(** X13. [RATIO] is needed: when the section the loop takes first has no
    [RATIO] line, [_make_rand_split] raises, [NameError] for the unbound
    [ratio] unless a line raised a [ValueError] before. *)
Theorem first_section_needs_ratio (cat_size : nat) (self_mask : option (dict (list bool)))
    (i : string) (lines : list string) (rest : dict (list string)) :
  Forall (fun j => key_of j <> "RATIO") lines ->
  exists e,
    _make_rand_split float rnd cat_size self_mask ((i, lines) :: rest) = Some (Raise e)
    /\ (e = NameError "ratio" \/ exists msg, e = ValueError msg).
Proof.
  intros Hno. unfold _make_rand_split. simpl. unfold section_body.
  destruct (lines_loop float self_mask (first lines) lines (mkLocals None (ones cat_size) 0))
    as [loc'|e] eqn:El.
  - rewrite (lines_loop_keeps_ratio _ _ _ Hno _ _ El). simpl.
    exists (NameError "ratio"). split; [reflexivity|left; reflexivity].
  - exists e. split; [reflexivity|]. right. exact (lines_loop_raises_value _ _ _ _ _ El).
Qed.

End WithRandom.

Lemma draw_split_out_of_range_witness :
  draw_split (fun k => k) 4 6 0 = Some (Raise (ValueError "low >= high"))
  /\ section_body demo_float (fun k => k) None "s" ["RATIO=150"] [] (mkLocals None (ones 4) 0)
     = Some (Raise (ValueError "low >= high"))
  /\ section_body demo_float (fun k => k) None "s" ["RATIO=inf"] [] (mkLocals None (ones 4) 0)
     = Some (Raise (OverflowError "cannot convert float infinity to integer")).
Proof.
  destruct (draw_split_out_of_range demo_float (fun k => k) 4 0) as (H1 & H2 & H3).
  split; [apply H1; right; reflexivity|]. split.
  - apply (H2 None "s" ["RATIO=150"] [] (mkLocals None (ones 4) 0)
             (mkLocals (Some (norm_ratio (PyFloat.of_nat 150))) (ones 4) 0)
             (norm_ratio (PyFloat.of_nat 150)) 6%Z).
    + vm_compute. reflexivity.
    + reflexivity.
    + vm_compute. reflexivity.
    + right. reflexivity.
  - apply (H3 None "s" ["RATIO=inf"] [] (mkLocals None (ones 4) 0)
             (mkLocals (Some (norm_ratio PrimFloat.infinity)) (ones 4) 0)
             (norm_ratio PrimFloat.infinity)).
    + vm_compute. reflexivity.
    + reflexivity.
    + vm_compute. reflexivity.
Defined.

(** [RATIO=29] on 10 rows: [29/100.*100] is [28.999999999999996], and the
    keys are [ratio_28] and [ratio_72]. *)
Lemma section_stores_witness :
  exists r n_keep p kept left,
    n_keep_of 10 r = Ok n_keep
    /\ percent_of r = Ok p
    /\ n_keep = 3%Z /\ p = 28%Z
    /\ List.length kept = 3 /\ List.length left = 7
    /\ get (ratio_key 72) [("mask", MaskRef); ("ratio_28", Indices [0; 2; 4]);
                           ("ratio_72", Indices [1; 3; 5; 6; 7; 8; 9])]
       = Some (Indices left)
    /\ get (ratio_key 28) [("mask", MaskRef); ("ratio_28", Indices [0; 2; 4]);
                           ("ratio_72", Indices [1; 3; 5; 6; 7; 8; 9])]
       = Some (Indices kept).
Proof.
  assert (Hrun :
    section_body demo_float (fun k => k) None "s" ["RATIO=29"] [] (mkLocals None (ones 10) 0)
    = Some (Ok ([("s", [("mask", MaskRef); ("ratio_28", Indices [0; 2; 4]);
                        ("ratio_72", Indices [1; 3; 5; 6; 7; 8; 9])])],
                mkLocals (Some (norm_ratio (PyFloat.of_nat 29))) (ones 10) 3)))
    by (vm_compute; reflexivity).
  destruct (section_stores demo_float (fun k => k) None "s" ["RATIO=29"] [] _
              (mkLocals None (ones 10) 0) _ Hrun)
    as (r & n_keep & p & kept & left & k' & d
        & Hr & Hn & Hp & _ & Hk & Hl & _ & _ & _ & _ & Hg & _ & Hleft & Hkept & _).
  cbn [ratio mask] in Hr, Hn, Hl. injection Hr as <-.
  change (count_true (ones 10)) with 10 in Hn, Hl.
  assert (En : n_keep = 3%Z).
  { assert (E : n_keep_of 10 (norm_ratio (PyFloat.of_nat 29)) = Ok 3%Z)
      by (vm_compute; reflexivity).
    rewrite E in Hn. injection Hn as <-. reflexivity. }
  assert (Ep : p = 28%Z).
  { assert (E : percent_of (norm_ratio (PyFloat.of_nat 29)) = Ok 28%Z)
      by (vm_compute; reflexivity).
    rewrite E in Hp. injection Hp as <-. reflexivity. }
  subst n_keep p.
  assert (Ed : d = [("mask", MaskRef); ("ratio_28", Indices [0; 2; 4]);
                    ("ratio_72", Indices [1; 3; 5; 6; 7; 8; 9])]).
  { simpl in Hg. injection Hg as <-. reflexivity. }
  subst d.
  exists (norm_ratio (PyFloat.of_nat 29)), 3%Z, 28%Z, kept, left.
  split; [vm_compute; reflexivity|]. split; [vm_compute; reflexivity|].
  split; [reflexivity|]. split; [reflexivity|].
  assert (Hk3 : List.length kept = 3) by lia.
  split; [exact Hk3|]. split; [lia|].
  split; [exact Hleft|]. apply Hkept. discriminate.
Defined.

Lemma first_section_needs_ratio_witness :
  exists e,
    _make_rand_split demo_float (fun k => k) 4 bright_only [("a", ["MASK=bright"])]
    = Some (Raise e)
    /\ (e = NameError "ratio" \/ exists msg, e = ValueError msg).
Proof.
  apply (first_section_needs_ratio demo_float (fun k => k) 4 bright_only "a" ["MASK=bright"] []).
  repeat constructor. discriminate.
Defined.

Lemma and_masks_and_witness :
  exists bs,
    Forall2 (fun k b => exists m, get k [("bright", [true; false; true; false])] = Some m
                                  /\ broadcast 4 (BoolArr m) = Ok b) ["bright"] bs
    /\ [true; false; true; false] = fold_left vand bs (ones 4)
    /\ List.length [true; false; true; false] = 4.
Proof.
  apply (and_masks_and [("bright", [true; false; true; false])] ["bright"] (ones 4)
           [true; false; true; false]).
  reflexivity.
Defined.

End Draws.

(** ** More on the flag split, and [SETools.save_flag_split] *)

Module FlagFiles.

Import PyStr Dict Numpy FlagSplit.

(** The partitions of a column as a list: one entry for each value. *)
Definition entries (col : list Z) (values : list Z) : dict (list nat) :=
  map (fun v => (str_of_Z v, where_eq 0 col v)) values.

Lemma keys_entries (col values : list Z) (key : string) :
  In key (keys (entries col values)) <-> exists v, In v values /\ key = str_of_Z v.
Proof.
  unfold keys, entries. rewrite map_map. simpl. rewrite in_map_iff.
  split; intros (v & H1 & H2); exists v; auto.
Qed.

Lemma partitions_entries (col : list Z) (values : list Z) :
  NoDup values ->
  forall d, (forall v, In v values -> get (str_of_Z v) d = None) ->
  partitions col values d = (d ++ entries col values)%list.
Proof.
  unfold partitions. induction 1 as [|v values Hv Hnd IH]; intros d Hd; simpl.
  - rewrite app_nil_r. reflexivity.
  - rewrite IH.
    + rewrite (keys_set_new _ _ _ (Hd v (or_introl eq_refl))), <- app_assoc. reflexivity.
    + intros w Hw. rewrite get_set_other; [apply Hd; right; assumption|].
      intros E. apply str_of_Z_inj in E. subst w. contradiction.
Qed.

Lemma where_eq_length (col : list Z) (v : Z) (start : nat) :
  List.length (where_eq start col v) = count_occ Z.eq_dec col v.
Proof.
  revert start. induction col as [|x col IH]; intros start; simpl; [reflexivity|].
  destruct (Z.eqb_spec x v) as [E|E]; destruct (Z.eq_dec x v); try contradiction; simpl;
    rewrite IH; reflexivity.
Qed.

Lemma list_sum_indicator (vs : list Z) (x : Z) :
  NoDup vs -> In x vs ->
  list_sum (map (fun v => if Z.eq_dec x v then 1 else 0) vs) = 1.
Proof.
  induction 1 as [|v vs Hv Hnd IH]; simpl; [tauto|].
  intros [->|Hin].
  - destruct (Z.eq_dec x x); [|contradiction]. f_equal.
    clear IH Hnd. induction vs as [|w vs IHv]; simpl; [reflexivity|].
    destruct (Z.eq_dec x w) as [->|_]; [exfalso; apply Hv; left; reflexivity|].
    apply IHv. intros H. apply Hv. right. assumption.
  - destruct (Z.eq_dec x v) as [->|_]; [contradiction|]. apply IH. assumption.
Qed.

Lemma nodup_map_str (vs : list Z) : NoDup vs -> NoDup (map str_of_Z vs).
Proof.
  induction 1 as [|v vs Hv Hnd IH]; simpl; constructor; [|assumption].
  intros H. apply in_map_iff in H as (w & Hw & Hin).
  apply str_of_Z_inj in Hw. subst w. contradiction.
Qed.

Lemma list_sum_map_add (f g : Z -> nat) (vs : list Z) :
  list_sum (map (fun v => f v + g v) vs) = list_sum (map f vs) + list_sum (map g vs).
Proof. induction vs as [|v vs IH]; simpl in *; lia. Qed.

Lemma list_sum_count_occ (vs : list Z) (col : list Z) :
  NoDup vs -> (forall x, In x col -> In x vs) ->
  list_sum (map (count_occ Z.eq_dec col) vs) = List.length col.
Proof.
  intros Hnd. induction col as [|x col IH]; intros Hin.
  - clear. induction vs as [|v vs IHv]; simpl; [reflexivity|assumption].
  - transitivity (list_sum (map (fun v => if Z.eq_dec x v then 1 else 0) vs)
                  + list_sum (map (count_occ Z.eq_dec col) vs)).
    + rewrite <- list_sum_map_add. f_equal. apply map_ext.
      intros v. simpl. destruct (Z.eq_dec x v); reflexivity.
    + rewrite (list_sum_indicator vs x Hnd (Hin x (or_introl eq_refl))), IH; [reflexivity|].
      intros y Hy. apply Hin. right. assumption.
Qed.

Lemma flag_split_entries (cat_filepath : string) (data : catalog)
    (i : string) (lines : list string) (p : string) (col : list Z) :
  lines_loop (first lines) lines None = Ok (Some p) ->
  get p data = Some col ->
  exists fs,
    _make_flag_split cat_filepath data [(i, lines)] = Ok (Some fs)
    /\ get i fs = Some (entries col (distinct col)).
Proof.
  intros Hlines Hcol.
  destruct (flag_split_single cat_filepath data i lines p col Hlines Hcol)
    as (fs & d & Hmake & Hget & _).
  exists fs. split; [assumption|].
  assert (Hd : d = entries col (distinct col)).
  { unfold _make_flag_split in Hmake. simpl in Hmake. rewrite Hlines in Hmake.
    simpl in Hmake. rewrite Hcol in Hmake.
    destruct (store_all_get i col (distinct col) [(i, [])] []) as (fs' & Hs & Hg & _).
    { simpl. rewrite String.eqb_refl. reflexivity. }
    rewrite Hs in Hmake. simpl in Hmake. injection Hmake as <-.
    rewrite Hg in Hget. injection Hget as <-.
    apply (partitions_entries col (distinct col) (NoDup_nodup _ _) []). reflexivity. }
  subst d. assumption.
Qed.

(** X14. With one FLAG_SPLIT section naming a column of the catalog, the
    section gets one partition for each distinct value of the column,
    keyed by the printed value and holding the positions of the value, and
    no other; the keys are distinct and the sizes of the partitions add up
    to the number of rows. *)
Theorem flag_split_sizes (cat_filepath : string) (data : catalog)
    (i : string) (lines : list string) (p : string) (col : list Z) :
  lines_loop (first lines) lines None = Ok (Some p) ->
  get p data = Some col ->
  exists fs,
    _make_flag_split cat_filepath data [(i, lines)] = Ok (Some fs)
    /\ get i fs = Some (entries col (distinct col))
    /\ NoDup (keys (entries col (distinct col)))
    /\ list_sum (map (fun kv => List.length (snd kv)) (entries col (distinct col)))
       = List.length col.
Proof.
  intros Hlines Hcol.
  destruct (flag_split_entries cat_filepath data i lines p col Hlines Hcol)
    as (fs & Hmake & Hget).
  exists fs. split; [assumption|]. split; [assumption|]. split.
  - unfold keys, entries. rewrite map_map. simpl.
    apply nodup_map_str. apply NoDup_nodup.
  - unfold entries. rewrite map_map. simpl.
    rewrite (map_ext _ (count_occ Z.eq_dec col)) by (intros v; apply where_eq_length).
    apply list_sum_count_occ; [apply NoDup_nodup|].
    intros x Hx. apply nodup_In. assumption.
Qed.

Lemma flag_split_sizes_witness :
  exists fs,
    _make_flag_split "cat.fits" class_catalog [("byflag", ["PARAM_NAME=CLASS"])] = Ok (Some fs)
    /\ list_sum (map (fun kv => List.length (snd kv))
                  (entries [0; 1; 2; 1; 2; 2; 0; 1; 2; 2]%Z
                     (distinct [0; 1; 2; 1; 2; 2; 0; 1; 2; 2]%Z))) = 10.
Proof.
  destruct (flag_split_sizes "cat.fits" class_catalog "byflag" ["PARAM_NAME=CLASS"]
              "CLASS" [0; 1; 2; 1; 2; 2; 0; 1; 2; 2]%Z eq_refl eq_refl)
    as (fs & H1 & _ & _ & H4).
  exists fs. split; assumption.
Defined.

Section WithCatalog.

Variable Row : Type.
Variable data : list Row.
Variable cat_filepath : string.

(** [int(s)], [None] when it raises; it reads back what [format] prints. *)
Variable py_int : string -> option Z.
Hypothesis py_int_str : forall z, py_int (str_of_Z z) = Some z.

(** The loop [for i in flag_split.keys()] of [save_flag_split]. *)
Fixpoint flag_loop (output_path file_number ext_name : string)
    (flag_split : dict (list nat)) : result (list (Masks.fits_write Row)) :=
  match flag_split with
  | [] => Ok []
  | (i, idx) :: rest =>
      selected <- take data idx ;;
      match py_int i with
      | None => Raise (ValueError ("invalid literal for int() with base 10: " ++ i))
      | Some n =>
          ws <- flag_loop output_path file_number ext_name rest ;;
          Ok (Masks.mkWrite (output_path ++ "flag_" ++ str_of_Z n ++ file_number ++ ".fits")
                selected ext_name (Some cat_filepath) :: ws)
      end
  end.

*-*-*

> YOUR GOAL
Only those lines of the entries above that run from the line containing "split; [reflexivity|]. split;" to the line containing "Forall2 (fun k", both included, should be transcribed exactly.

> RESPONSE TO THIS TASK
  split; [reflexivity|]. split; [reflexivity|].
  assert (Hk3 : List.length kept = 3) by lia.
  split; [exact Hk3|]. split; [lia|].
  split; [exact Hleft|]. apply Hkept. discriminate.
Defined.

Lemma first_section_needs_ratio_witness :
  exists e,
    _make_rand_split demo_float (fun k => k) 4 bright_only [("a", ["MASK=bright"])]
    = Some (Raise e)
    /\ (e = NameError "ratio" \/ exists msg, e = ValueError msg).
Proof.
  apply (first_section_needs_ratio demo_float (fun k => k) 4 bright_only "a" ["MASK=bright"] []).
  repeat constructor. discriminate.
Defined.

Lemma and_masks_and_witness :
  exists bs,
    Forall2 (fun k b => exists m, get k [("bright", [true; false; true; false])] = Some m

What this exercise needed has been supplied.